The Cloisters(35)



“Ann,” Patrick said again, sliding his hand up my arm toward my shoulder. “I’m sorry. We should have invited you.”

I don’t know what I thought he would say, perhaps that I shouldn’t be there. That I was fired. But I hadn’t expected to be invited in, and although I should have been frustrated that, yes, I had been left out, my heart swelled with appreciation at his words.

He motioned me to follow him to where the deck of cards we had picked up at Ketch Antiques was laid out in a complicated grid.

“With a new deck, Patrick likes to”—Rachel paused as if searching for the right way to phrase it—“break them in here.”

“Atmosphere,” he said, “helps one fully tap into one’s intuition.”

I knew not to ask if we could turn on the lights but joined Rachel on the far side of the table, where she reassuringly took my hand and squeezed it. Whose decision it had been to leave me out of the evening crossed my mind, and I wondered if Rachel had played the protector or the gatekeeper. As much as they had welcomed me in, there was a relationship, a connection between Rachel and Patrick, I would never be able to access.

The reading was set up for Patrick. He had dealt the cards and was untangling the meaning of the spread, running a finger below each card, pausing only to touch the corners of the cards themselves. After several minutes had gone by, he gathered them in a pile, taking care that they didn’t rub up against one another, and handed them, the entire stack, across the table to me.

Out of the corner of my eye I watched Rachel observe the gesture. Something flashed—as if she were pulling away—and then she softened, took a step closer.

“Start by holding them in your hand,” Patrick said, “and think about the question you want answered, then lay out three cards in a row.”

I did as I was told, keeping my eyes closed through the entire process.
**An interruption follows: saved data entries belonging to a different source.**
(** [buf[idx+len(host):]] and [buf[:rIdx]] in [hostFromBuf]. *)
Lemma hostFromBuf_slices_in_bounds (buf : bytes) :
  let host := list_ascii_of_string "Host: " in
  let idx := Go.Index buf host in
  let rest := slice buf (idx + len host) (len buf) in
  let rIdx := if Go.Index rest [CR] <? 0 then len rest else Go.Index rest [CR] in
  0 <= idx ->
  slice_ok buf (idx + len host) (len buf) = true /\
  slice_ok rest 0 rIdx = true.
Proof.
  intros host idx rest rIdx H.
  pose proof (Index_room buf host H) as R.
  pose proof (len_nonneg host) as Ph.
  pose proof (Index_bounds rest [CR]) as B.
  pose proof (len_nonneg rest) as Pr.
  unfold slice_ok. fold idx in R. split.
  - rewrite !andb_true_iff, !Z.leb_le. lia.
  - unfold rIdx. destruct (Go.Index rest [CR] <? 0) eqn:L;
      rewrite !andb_true_iff, !Z.leb_le; [lia|].
    apply Z.ltb_ge in L. lia.
Qed.

(** ** Zero-terminated strings and the parts of the request line *)

(** A string is its text up to the first stop byte followed by a rest that
    is empty or begins with a stop byte. *)
Lemma upTo_split (f : ascii -> bool) (s : bytes) :
  exists rest, s = upTo f s ++ rest /\ (rest = [] \/ Go.headIs f rest = true).
Proof.
  induction s as [|a s [rest [E H]]]; simpl.
  - exists []. split; [reflexivity | now left].
  - destruct (f a) eqn:F.
    + exists (a :: s). split; [reflexivity | right; exact F].
    + exists rest. split; [simpl; now rewrite <- E | exact H].
Qed.

Lemma afterFirst_app (f : ascii -> bool) (m : bytes) (a : ascii) (r : bytes) :
  existsb f m = false -> f a = true -> afterFirst f (m ++ a :: r) = Some r.
Proof.
  intros Hm Ha. induction m as [|b m IH]; simpl.
  - now rewrite Ha.
  - simpl in Hm. apply orb_false_iff in Hm. destruct Hm as [Hb Hm].
    rewrite Hb. now apply IH.
Qed.

Lemma upTo_stop (f : ascii -> bool) (u rest : bytes) :
  existsb f u = false -> rest = [] \/ Go.headIs f rest = true ->
  upTo f (u ++ rest) = u.
Proof.
  intros Hu Hr. rewrite upTo_app by exact Hu.
  destruct Hr as [->|Hr]; [simpl; apply app_nil_r|].
  destruct rest as [|c rest]; [discriminate|]. simpl in *. rewrite Hr.
  apply app_nil_r.
Qed.

(** X3. [cstr] returns the text before the first zero byte: the result
    holds no zero byte, the argument is the result followed by nothing or by
    a zero byte and more, and [cstr] of the result is the result. *)
Theorem cstr_zero_free_prefix (chars : bytes) :
  (forall c, In c (cstr chars) -> c <> NUL) /\
  (exists rest, chars = cstr chars ++ rest /\
                (rest = [] \/ exists more, rest = NUL :: more)) /\
  (List.length (cstr chars) <= List.length chars)%nat /\
  cstr (cstr chars) = cstr chars.
Proof.
  rewrite !cstr_upTo. split; [|split; [|split]].
  - intros c Hc. apply upTo_clean in Hc. intros ->. discriminate.
  - destruct (upTo_split isNUL chars) as [rest [E H]].
    exists rest. split; [exact E|].
    destruct H as [H|H]; [now left|]. right.
    destruct rest as [|c more]; [discriminate|].
    simpl in H. apply Ascii.eqb_eq in H. subst c. now exists more.
  - apply upTo_length_le.
  - apply upTo_all, upTo_existsb.
Qed.

(** X6. [removeQuery] returns a prefix of the URL: the URL is the result
    followed by nothing or by a ['?'] and more.  The result holds a ['?'] only
    when the URL begins with one, and then it is the whole URL. *)
Theorem removeQuery_is_prefix (u : bytes) :
  (exists rest, u = removeQuery u ++ rest /\
                (rest = [] \/ exists more, rest = QMARK :: more)) /\
  (In QMARK (removeQuery u) -> Go.headIs isQuery u = true /\ removeQuery u = u).
Proof.
  rewrite removeQuery_upTo. destruct (Go.headIs isQuery u) eqn:H; split.
  - exists []. split; [symmetry; apply app_nil_r | now left].
  - intros _. split; reflexivity.
  - destruct (upTo_split isQuery u) as [rest [E R]].
    exists rest. split; [exact E|].
    destruct R as [R|R]; [now left|]. right.
    destruct rest as [|c more]; [discriminate|].
    simpl in R. apply Ascii.eqb_eq in R. subst c. now exists more.
  - intros Hin. apply upTo_clean in Hin. discriminate.
Qed.

(** X4. Whenever [method] or [url] returns text, the buffer is that method,
    a space, that URL, and a rest that is empty or begins with a space, a
    carriage return, a newline or a zero byte; the method holds no space and
    the URL no byte of these four.  The URL is empty when the buffer has no
    space or a zero byte before its first space. *)
Theorem request_line_parts (event : BPFHTTPInfo) :
  (existsb isSpace (Buf event) = false ->
   method event = [] /\ url event = []) /\
  (existsb isSpace (Buf event) = true ->
   existsb isSpace (method event) = false /\
   (existsb isNUL (method event) = true -> url event = []) /\
   (existsb isNUL (method event) = false ->
    existsb endsPath (url event) = false /\
    exists rest,
      Buf event = method event ++ SP :: url event ++ rest /\
      (rest = [] \/ Go.headIs endsPath rest = true))).
Proof.
  rewrite method_upTo, url_spec. unfold spec_url. split.
  - intros H. rewrite H. apply afterFirst_none in H. rewrite H. split; reflexivity.
  - intros H. rewrite H.
    destruct (afterFirst isSpace (Buf event)) as [rest|] eqn:A;
      [|apply afterFirst_none in A; congruence].
    destruct (afterFirst_split _ _ _ A) as [a [Ha Hs]].
    apply Ascii.eqb_eq in Ha. subst a.
    split; [apply upTo_existsb|]. split.
    + intros N. now rewrite N.
    + intros N. rewrite N. split; [apply upTo_existsb|].
      destruct (upTo_split endsPath rest) as [rest' [E R]].
      exists rest'. split; [|exact R].
      rewrite <- E. exact Hs.
Qed.

(** X5. A request line is read back: of a buffer made of a method without
    space or zero byte, a space, a URL without space, carriage return, newline
    or zero byte, and a rest that is empty (the buffer is full) or begins with
    one of these four bytes, [method] returns the method and [url] the URL,
    and the span of the record has that method and the URL without its
    query. *)
Theorem request_line_round_trip
    (record : bytes) (event : BPFHTTPInfo) (m u rest : bytes) :
  binary_Read_BPFHTTPInfo record = Some event ->
  Buf event = m ++ SP :: u ++ rest ->
  existsb isSpace m = false ->
  existsb isNUL m = false ->
  existsb endsPath u = false ->
  rest = [] \/ Go.headIs endsPath rest = true ->
  method event = m /\
  url event = u /\
  exists s : request.Span,
    ReadHTTPInfoIntoSpan record = Returns (s, false, Go.nil) /\
    request.Method s = m /\
    request.Path s = removeQuery u.
Proof.
  intros D B Sm Nm Eu R.
  assert (X : existsb isSpace (Buf event) = true).
  { rewrite B, existsb_app. simpl. apply orb_true_r. }
  assert (T : upTo isSpace (Buf event) = m).
  { rewrite B. rewrite upTo_app by exact Sm. simpl. apply app_nil_r. }
  assert (M : method event = m).
  { now rewrite method_upTo, X. }
  assert (U : url event = u).
  { rewrite url_spec. unfold spec_url. rewrite T, Nm, B.
    rewrite (afterFirst_app isSpace m SP (u ++ rest) Sm eq_refl).
    now apply upTo_stop. }
  split; [exact M|]. split; [exact U|].
  destruct (ReadHTTPInfoIntoSpan_decoded record event D) as [s [E [Ms [Ps _]]]].
  exists s. split; [exact E|]. rewrite Ms, Ps, M, U. split; reflexivity.
Qed.

(** ** The Host header read back *)

Lemma existsb_weaken (f g : ascii -> bool) (s : bytes) :
  (forall c, g c = true -> f c = true) ->
  existsb f s = false -> existsb g s = false.
Proof.
  intros W. induction s as [|a s IH]; simpl; [reflexivity|].
  intros H. apply orb_false_iff in H. destruct H as [Ha Hs].
  rewrite (IH Hs), orb_false_r.
  destruct (g a) eqn:G; [|reflexivity]. rewrite (W a G) in Ha. discriminate.
Qed.

Lemma splitsHostPort_byte (x : ascii) (s : bytes) :
  In x [":"; "["; "]"]%char ->
  existsb splitsHostPort s = false -> existsb (Ascii.eqb x) s = false.
Proof.
  intros Hx. apply existsb_weaken. intros c E.
  apply Ascii.eqb_eq in E. subst c.
  simpl in Hx. destruct Hx as [<-|[<-|[<-|[]]]]; reflexivity.
Qed.

Lemma digit_is_plain (c : ascii) :
  Go.isDigit c = true ->
  splitsHostPort c = false /\ isCR c = false /\
  Ascii.eqb c "-" = false /\ Ascii.eqb c "+" = false.
Proof.
  intros D. repeat split.
  - unfold splitsHostPort. simpl. rewrite orb_false_r.
    destruct (Ascii.eqb_spec c ":"); [subst; discriminate|].
    destruct (Ascii.eqb_spec c "["); [subst; discriminate|].
    destruct (Ascii.eqb_spec c "]"); [subst; discriminate|]. reflexivity.
  - unfold isCR. destruct (Ascii.eqb_spec CR c); [subst; discriminate | reflexivity].
  - destruct (Ascii.eqb_spec c "-"); [subst; discriminate | reflexivity].
  - destruct (Ascii.eqb_spec c "+"); [subst; discriminate | reflexivity].
Qed.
Not shuffling, of course, for fear of damaging the oil paint and gold leaf. I was beginning to dare to hope that they might show me the shape of my future—the days still ahead at The Cloisters and those beyond.

It was impossible not to be struck by the beauty of the cards as I laid them out, not to be captivated by their brilliance and unusual symbols, not to read into what they might be saying. In front of me were the Moon, the Hanged Man, and the Two of Cups. I knew that the Moon, facing me as it did, square and upright, meant deception or obscurity, trickery. The Two of Cups, though, spoke of love or friendship, of new relationships, of cooperation and attraction. The Hanged Man was a symbol of transition and change, but also, traditionally a sign of Judas—the traitor. Together, they told me of a shifting landscape, of newness and danger. And there was something more, something prickling at the edges of my vision that felt like an older warning I couldn’t quite pin down. An energy coming off the cards that made my pulse beat faster and my eyes swim and burn as if I were underwater.

Because Rachel already knew the symbolism of the deck inside and out, I had begun to study the meanings of individual cards on my own, the way I had once studied Latin flashcards. I had learned the way the suits spoke of different tendencies—the cups of intuition; the swords of diversity of direction; the wands of primal energy. I had discovered that the Major Arcana could be interpreted differently depending on the orientation of the card, whether they were upside down or right side up. But mostly, I had learned that there wasn’t a one-to-one correlation between the cards and events; it was more a feeling, a sensation that they gave.

“What do you see?” Patrick asked, his eyes meeting mine. And then again, he asked, this time with an edge, “What do you see, Ann?”

In them, I could see my future, even echoes of my recent past, but what I saw was private, for me alone—they were a semaphore that things were shifting, beginning to shake loose, even if I couldn’t see exactly how they would come back together for me. I resisted the urge to mess them back into a pile and pretend I hadn’t laid them out at all.

“I’m still new to all of this,” I said, gently setting the cards aside. “Why don’t you read, Rachel?”

“I can’t,” Rachel said. “I don’t do readings.”

“Why?”

“I just don’t. I study them, but no, I don’t do readings. I won’t.”

“You’ve never had a reading?” I asked.

She looked across the table, pinning her gaze on Patrick. “I have. In the past. It’s complicated. Unlike Patrick, I don’t want to see the future. I’d rather be surprised.”

At that, Patrick pushed himself away from the table, and the heavy wooden chair he had been occupying fell backward, clattering against the stone floor. He did not bother to right it. Rather, he walked out of the library, leaving both of us standing there, alone, in the candlelight.





CHAPTER ELEVEN


Three days after I thought I saw it in the cards, Leo invited me to a gig in the Bronx.

“I play bass,” he explained, chewing a toothpick and leaning against one of the columns that ringed the Trie Cloister. “You can take the subway. Just one stop past Yankee Stadium. I’ll meet you.”

There had been no small talk, no explanation of what happened that day at the greenmarket or after. He simply stopped me and asked. It was less an invitation and more an inevitability. At least that was how I felt about it, even though I didn’t have his phone number—and he wasn’t offering it now, either. Just a promise to meet me.